Introductions aside, I'll get to talking about the real issues concerning our dearly beloved Giants.
With the numerous holes in what can only be described as a porous offensive situation, options to fill our corner infield positions have dwindled. With Dallas McPherson and Morgan Ensberg signing with the Marlins and Yankees respectively, we're now left with shifting Kevin Frandsen over to the hot corner and giving Ray Durham second base forever and eternity, or with the option of trading for a stopgap until Angel Villalona is legal.
All indicators on the trade front indicate that Brian Sabean has been cooking up a trade with the White Sox for Joe Crede, who essentially would represent Pedro Feliz: The Sequel.
But we all know the No. 1 rule about sequels—they never measure up to the first movie, and in the end leave us thinking the original movie actually wasn't that good anyway.
As for first base, our first and only options right now is the Big German himself, Dan Ortmeier.
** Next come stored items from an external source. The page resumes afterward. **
Definition local_ok (l : SQLocalVarInfo) : Prop :=
  object_ok (lv_name l) ∧ word_ok (_start_op l) ∧ word_ok (_end_op l) ∧ word_ok (_pos l).
Definition enc_local (l : SQLocalVarInfo) : list Z :=
  enc_object (lv_name l) ++ le_bytes 4 (_pos l) ++ le_bytes 4 (_start_op l) ++ le_bytes 4 (_end_op l).

Definition line_ok (l : SQLineInfo) : Prop := int_ok (_line l) ∧ int_ok (_op l).
Definition instruction_ok (i : SQInstruction) : Prop :=
  int_ok (_arg1 i) ∧ is_byte (op i) ∧ is_byte (_arg0 i) ∧ is_byte (_arg2 i) ∧ is_byte (_arg3 i).

(** The size of the block of a prototype. *)
Definition block_size (p : SQFunctionProto) : Z :=
  PROTO_FIELDS + 8 * Z.of_nat (length (_instructions p) + length (_literals p) + length (_parameters p)
                               + length (_functions p) + length (_lineinfos p))
  + 20 * Z.of_nat (length (_outervalues p) + length (_localvarinfos p)) + 4 * Z.of_nat (length (_defaultparams p)).

(** A prototype whose block fits into the memory of a target. *)
Fixpoint proto_ok (p : SQFunctionProto) : Prop :=
  block_size p ≤ max_len ∧ object_ok (_sourcename p) ∧ object_ok (_name p) ∧ int_ok (_stacksize p) ∧ int_ok (_varparams p) ∧
  Forall local_ok (_localvarinfos p) ∧ Forall line_ok (_lineinfos p) ∧ Forall object_ok (_literals p) ∧
  Forall object_ok (_parameters p) ∧ Forall outer_ok (_outervalues p) ∧ Forall int_ok (_defaultparams p) ∧
  Forall instruction_ok (_instructions p) ∧ foldr (λ f P, proto_ok f ∧ P) True (_functions p).

Definition PART : list Z := le_bytes 4 SQ_CLOSURESTREAM_PART.
Definition count {A} (l : list A) : list Z := le_bytes 4 (Z.of_nat (length l)).

Fixpoint enc_proto (p : SQFunctionProto) : list Z :=
  PART ++ enc_object (_sourcename p) ++ enc_object (_name p) ++
  PART ++ count (_literals p) ++ count (_parameters p) ++ count (_outervalues p) ++ count (_localvarinfos p) ++
  count (_lineinfos p) ++ count (_defaultparams p) ++ count (_instructions p) ++ count (_functions p) ++
  PART ++ (_literals p ≫= enc_object) ++
  PART ++ (_parameters p ≫= enc_object) ++
  PART ++ (_outervalues p ≫= enc_outer) ++
  PART ++ (_localvarinfos p ≫= enc_local) ++
  PART ++ (_lineinfos p ≫= line_bytes) ++
  PART ++ (_defaultparams p ≫= le_bytes 4) ++
  PART ++ (_instructions p ≫= instruction_bytes) ++
  PART ++ foldr (λ f bs, enc_proto f ++ bs) [] (_functions p) ++
  le_bytes 4 (_stacksize p) ++ le_bytes 1 (if _bgenerator p then 1 else 0) ++ le_bytes 4 (_varparams p).

Definition enc_closure (p : SQFunctionProto) : list Z :=
  le_bytes 4 SQ_CLOSURESTREAM_HEAD ++ le_bytes 4 1 ++ le_bytes 4 4 ++ le_bytes 4 4 ++ enc_proto p ++
  le_bytes 4 SQ_CLOSURESTREAM_TAIL.

Definition enc_file (p : SQFunctionProto) : list Z := le_bytes 2 SQ_BYTECODE_STREAM_TAG ++ enc_closure p.
(** What [sqstd_loadfile] takes from a file without checking it. A count of
    -1000 literals places the parameters in front of the block that is
    allocated for the function, and [Create] constructs them there. A string
    length of -1 has [fread] store the rest of the file into the scratch pad.
    The last character of a UTF-16 text with an odd number of bytes is taken
    from a byte that was not read. *)
Lemma loadfile_overruns :
  sqstd_loadfile no_compiler 500 1 (Some (mkFile (closure_head ++ enc_object ONull ++ enc_object ONull ++ PART ++
    counts (-1000) 1 0 0 1000 0 0 0) 0)) [] = Err OutOfBounds ∧
  sqstd_loadfile no_compiler 500 1 (Some (mkFile (closure_head ++ le_bytes 4 (type_code OT_STRING) ++ le_bytes 4 (-1) ++
    repeat 65 100) 0)) (repeat None 64) = Err OutOfBounds ∧
  sqstd_loadfile (reading_compiler 2) 500 0 (Some (mkFile [0xFF; 0xFE; 65; 0; 66] 0)) [] = Err OutOfBounds ∧
  sqstd_loadfile (reading_compiler 2) 500 0 (Some (mkFile [0xFF; 0xFE; 65; 0; 66; 0] 0)) [] = Ok (LCompiled [65; 66]).
Proof. by vm_compute. Qed.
Among all the concerns about his inability to hit left-handed, Ort still managed to hit better from the left side last season (.310/.333/.471 LH vs. .257/.297/.529 RH).
At the same time, he has displayed an extreme lack of patience at the Minor League level, putting up a career line of .271/.348/.433, which translates to a Major League OBP in the low .300's. Ortmeier fits the profile of a fourth outfielder and would be woefully miscast at first base.
The other option discussed at first base has been Tony Clark—right off the bat I'm going to say no, no, and please God no. Even if Ortmeier doesn't project well, I'd take the 26-year-old with at least a little bit of potential over the 35-year-old at the tail-end of his career entering into his years of greatest decline (36-39).
The pitching staff is our greatest strength going into this season, with super-phenoms Matt Cain and Tim Lincecum heading the rotation, and Brian Wilson closing games. The middle relief situation isn't quite set in stone, but quality arms are abound (Randy Messenger, Vinnie Chulk, Jonathan Sanchez, Pat Misch, Brad Hennessey, et al).
All we can hope from Barry Zito is a league-average season out of a guy getting paid $18 million a year, while Noah Lowry will have to continue to live dangerously and hope the Double Play God is still with him.
Kevin Correia all but locked up the fifth spot in the rotation with impressive pitching down the stretch last September, going 3-1 with a 2.54 ERA and an opponents' line of .222/.276/.322.
And that's the Giants in a nutshell. Once the rosters are set (i.e. when Sabean pulls two corner infielders out of a magic hat), I'll give a full rundown of your 2008 (that's right, they're all yours, for better and for worse, in sickness and in death) San Francisco Giants.